**** Dataset entries
(* ===== verification/SyscallSpec.v ===== *)
(** * What the system calls do

    The theorems about the system calls, in states that satisfy [kernel_ok]:
    the virtual-memory invariant, a complete environment table, a live current
    environment, and a directory for every live environment. *)

From S2P Require Import Prelude Mmu Console KState Demo Lock PageAlloc PageTable Quiet AddrSpace PageInsert VmFrame VmDemo UserMem Env EnvSpace Sched Nic Syscall.
Open Scope Z_scope.

Record kernel_ok (s : kstate) (pds fl : list Z) : Prop := mk_kernel_ok {
  ko_vm : vm_ok s pds fl;
  ko_table : env_table s;
  ko_cur : ∃ c v, curenv_of s = Some c ∧ envs s !! c = Some v ∧ env_status v ≠ ENV_FREE;
  ko_dirs : ∀ e v, envs s !! e = Some v → env_status v ≠ ENV_FREE →
    ∃ pd, pd ∈ pds ∧ env_pgdir v = kaddr pd;
}.

Lemma ko_cur_ok s pds fl : kernel_ok s pds fl → cur_ok s ∧ is_Some (curenv_of s).
Proof.
  intros [_ _ (c & v & Hc & Hv & _) _]. split; [|by rewrite Hc].
  intros e He. rewrite Hc in He. injection He as <-. by rewrite Hv.
Qed.

(** The environment [envid] names for the caller, with permission checked. *)
Definition target (s : kstate) (envid : Z) : option Z :=
  if envid =? 0 then curenv_of s
  else if may_name s (curenv_of s) envid true then Some (ENVX envid) else None.

Lemma envid2env_target s pds fl envid :
  kernel_ok s pds fl →
  envid2env envid true s =
    (Ret (match target s envid with Some e => (0, Some e) | None => (- E_BAD_ENV, None) end), s).
Proof.
  intros Hko. destruct (ko_cur_ok _ _ _ Hko) as [Hc [c Hcur]].
  rewrite envid2env_spec by (done || apply Hko || by rewrite Hcur). unfold target. rewrite Hcur.
  destruct (envid =? 0); [done|]. by destruct (may_name _ _ _ _).
Qed.

(** A named environment is live and has an address space. *)
Lemma named_live s pds fl envid check e :
  kernel_ok s pds fl →
  (if envid =? 0 then curenv_of s
   else if may_name s (curenv_of s) envid check then Some (ENVX envid) else None) = Some e →
  ∃ v pd, envs s !! e = Some v ∧ env_status v ≠ ENV_FREE ∧ pd ∈ pds ∧ env_pgdir v = kaddr pd.
Proof.
  intros Hko Ht.
  assert (∃ v, envs s !! e = Some v ∧ env_status v ≠ ENV_FREE) as (v & Hv & Hl).
  { destruct (envid =? 0).
    - destruct (ko_cur _ _ _ Hko) as (c & v & Hc & Hv & Hl). rewrite Hc in Ht. injection Ht as <-. eauto.
    - destruct (may_name s (curenv_of s) envid check) eqn:Hm; [|done]. injection Ht as <-.
      unfold may_name in Hm. destruct (envs s !! ENVX envid) as [v|] eqn:Hv; [|done].
      exists v. split; [done|]. rewrite !andb_true_iff, bool_decide_eq_true in Hm. tauto. }
  destruct (ko_dirs _ _ _ Hko e v Hv Hl) as (pd & Hpd & Hd). eauto 10.
Qed.

Lemma target_live s pds fl envid e :
  kernel_ok s pds fl → target s envid = Some e →
  ∃ v pd, envs s !! e = Some v ∧ env_status v ≠ ENV_FREE ∧ pd ∈ pds ∧ env_pgdir v = kaddr pd.
Proof. apply named_live. Qed.

(** ** Isolation *)

(** The environments a call names and must have permission for: [sys_page_map]
    (5) names two, the other six calls that check permission name one.
    [sys_ipc_try_send] (12) names one too, but anybody may send to it. *)
Definition named_envs (no a1 a3 : Z) : list Z :=
  if no =? 5 then [s32 a1; s32 a3]
  else if bool_decide (no ∈ [3; 4; 6; 8; 9; 10]) then [s32 a1] else [].

(** The arguments [sys_page_alloc] accepts. *)
Definition page_args_ok (va perm : Z) : bool := (va <? UTOP) && (va mod PGSIZE =? 0) && perm_ok perm.

(** What a call with a forbidden name returns, and the state it leaves. *)
Definition refused (s : kstate) (fl : list Z) (no a2 a3 : Z) : res stopped Z * kstate :=
  if no =? 4 then
    if negb (page_args_ok a2 (s32 a3)) then (Ret (- E_INVAL), s)
    else match fl with
         | [] => (Ret (- E_NO_MEM), s)
         | p :: l => (Ret (- E_BAD_ENV), set_mem (page_zeroed ALLOC_ZERO p (mem s)) (set_page_free_list (head l) s))
         end
  else (Ret (if (no =? 8) && negb ((s32 a2 =? 2) || (s32 a2 =? 4)) then - E_INVAL else - E_BAD_ENV), s).

Lemma page_alloc_refused s pds fl envid va perm :
  kernel_ok s pds fl → target s envid = None →
  sys_page_alloc envid va perm s =
    if negb (page_args_ok va perm) then (Ret (- E_INVAL), s)
    else match fl with
         | [] => (Ret (- E_NO_MEM), s)
         | p :: l => (Ret (- E_BAD_ENV), set_mem (page_zeroed ALLOC_ZERO p (mem s)) (set_page_free_list (head l) s))
         end.
Proof.
  intros Hko Ht. unfold page_args_ok, sys_page_alloc. rewrite Z.ltb_antisym.
  destruct (UTOP <=? va), (va mod PGSIZE =? 0), (perm_ok perm); try done. cbn [negb andb orb].
  pose proof (ko_vm _ _ _ Hko) as Hvm. pose proof (vm_free _ _ _ Hvm) as Hfl. destruct fl as [|p l].
  { by mrun (apply page_alloc_empty; apply Hfl). }
  mrun (apply page_alloc_pop; [apply Hvm|exact Hfl]).
  destruct (vm_ok_alloc s pds p l ALLOC_ZERO Hvm) as (Hvm1 & _). set (s1 := set_mem _ _) in *.
  assert (Hko1 : kernel_ok s1 pds l) by (destruct Hko; by constructor).
  mrun (by eapply envid2env_target). change (target s1 envid) with (target s envid). by rewrite Ht.
Qed.

(** C3: Isolation.  An environment cannot act on another one that is not its
    child: when one of the environments named in a call that checks
    permission (destroying an environment, allocating a page in it, mapping a
    page from one to another, unmapping, setting status, trap frame or
    page-fault upcall) is not the caller or a child of the caller, or not
    alive, the call returns an error and changes nothing - except that
    [sys_page_alloc] with good arguments has by then taken and cleared the
    first free page, which it does not give back. *)
Theorem syscall_isolation s pds fl no a1 a2 a3 a4 a5 :
  kernel_ok s pds fl → Exists (λ id, target s id = None) (named_envs no a1 a3) →
  syscall no a1 a2 a3 a4 a5 s = refused s fl no a2 a3.
Proof.
  intros Hko Hex. unfold named_envs in Hex. unfold refused.
  assert (Hid : ∀ id, target s id = None → envid2env id true s = (Ret (- E_BAD_ENV, None), s)).
  { intros id Ht. by rewrite (envid2env_target s pds fl id Hko), Ht. }
  destruct (Z.eqb_spec no 5) as [->|H5].
  { change (syscall 5 a1 a2 a3 a4 a5 s) with (sys_page_map (s32 a1) a2 (s32 a3) a4 (s32 a5) s). cbn [Z.eqb Pos.eqb andb].
    unfold sys_page_map. rewrite !Exists_cons, Exists_nil in Hex. mrun (by eapply envid2env_target).
    destruct (target s (s32 a1)) eqn:E1; [|done]. cbn [fst snd Z.ltb Z.compare].
    destruct Hex as [?|[H|[]]]; [done|]. by mrun (exact (Hid _ H)). }
  case_bool_decide as Hno; [|by apply Exists_nil in Hex]. rewrite Exists_cons, Exists_nil in Hex.
  destruct Hex as [Ht|[]]. pose proof (Hid _ Ht) as He.
  rewrite !elem_of_cons, elem_of_nil in Hno.
  destruct Hno as [->|[->|[->|[->|[->|[->|[]]]]]]]; cbn [Z.eqb Pos.eqb andb].
  - change (syscall 3 a1 a2 a3 a4 a5 s) with (sys_env_destroy (s32 a1) s).
    unfold sys_env_destroy. by mrun (exact He).
  - exact (page_alloc_refused s pds fl (s32 a1) a2 (s32 a3) Hko Ht).
  - change (syscall 6 a1 a2 a3 a4 a5 s) with (sys_page_unmap (s32 a1) a2 s).
    unfold sys_page_unmap. by mrun (exact He).
  - change (syscall 8 a1 a2 a3 a4 a5 s) with (sys_env_set_status (s32 a1) (s32 a2) s).
    unfold sys_env_set_status.
    destruct (Z.eqb_spec (s32 a2) 2) as [->|H2]; [cbn; by mrun (exact He)|].
    destruct (Z.eqb_spec (s32 a2) 4) as [->|H4]; [cbn; by mrun (exact He)|]. cbn [orb negb].
    destruct (s32 a2) as [|[[[]| |]|[[]|[]|]|]|] eqn:E; done || lia.
  - change (syscall 9 a1 a2 a3 a4 a5 s) with (sys_env_set_trapframe (s32 a1) a2 s).
    unfold sys_env_set_trapframe. by mrun (exact He).
  - change (syscall 10 a1 a2 a3 a4 a5 s) with (sys_env_set_pgfault_upcall (s32 a1) a2 s).
    unfold sys_env_set_pgfault_upcall. by mrun (exact He).
Qed.

(** ** Memory *)

Lemma perm_ok_range perm : perm_ok perm = true → 0 <= perm < 4096 ∧ Z.lor perm PTE_P = perm.
Proof.
  unfold perm_ok. rewrite andb_true_iff, !Z.eqb_eq. intros [H1 H2].
  assert (Hp : perm = Z.land perm PTE_SYSCALL).
  { transitivity (Z.lor (Z.land perm PTE_SYSCALL) (Z.land perm (Z.lnot PTE_SYSCALL))).
    - apply Z.bits_inj'. intros n Hn. rewrite Z.lor_spec, !Z.land_spec, Z.lnot_spec by lia.
      by destruct (Z.testbit perm n), (Z.testbit PTE_SYSCALL n).
    - by rewrite H2, Z.lor_0_r. }
  split.
  - pose proof (land_bound 12 PTE_SYSCALL perm ltac:(lia) ltac:(done)) as H.
    rewrite Z.land_comm, <- Hp in H. exact H.
  - apply Z.bits_inj'. intros n Hn. rewrite Z.lor_spec.
    destruct (Z.eq_dec n 0) as [->|Hn0].
    + assert (Z.testbit perm 0 = true) as ->; [|done].
      assert (E : Z.testbit (Z.land perm (Z.lor PTE_U PTE_P)) 0 = true) by (by rewrite H1).
      rewrite Z.land_spec in E. apply andb_true_iff in E as [E _]. exact E.
    + assert (Z.testbit PTE_P n = false) as ->; [|by rewrite orb_false_r].
      change PTE_P with (2 ^ 0). by apply Z.pow2_bits_false.
Qed.

Lemma same_tables_trans s1 s2 s3 pds :
  (∀ y, y ∈ slots pds → pte_of s2 y = pte_of s1 y) →
  (∀ y, y ∈ slots pds → pte_of s3 y = pte_of s2 y) →
  ∀ y, y ∈ slots pds → pte_of s3 y = pte_of s1 y.
Proof. intros H1 H2 y Hy. by rewrite H2, H1. Qed.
********
Beginning with the line containing "Lemma same_tables_trans s1", repeat each line of the listing above, exactly, through the last one, and stop there.

Lemma same_tables_trans s1 s2 s3 pds :
  (∀ y, y ∈ slots pds → pte_of s2 y = pte_of s1 y) →
  (∀ y, y ∈ slots pds → pte_of s3 y = pte_of s2 y) →
  ∀ y, y ∈ slots pds → pte_of s3 y = pte_of s1 y.
Proof. intros H1 H2 y Hy. by rewrite H2, H1. Qed.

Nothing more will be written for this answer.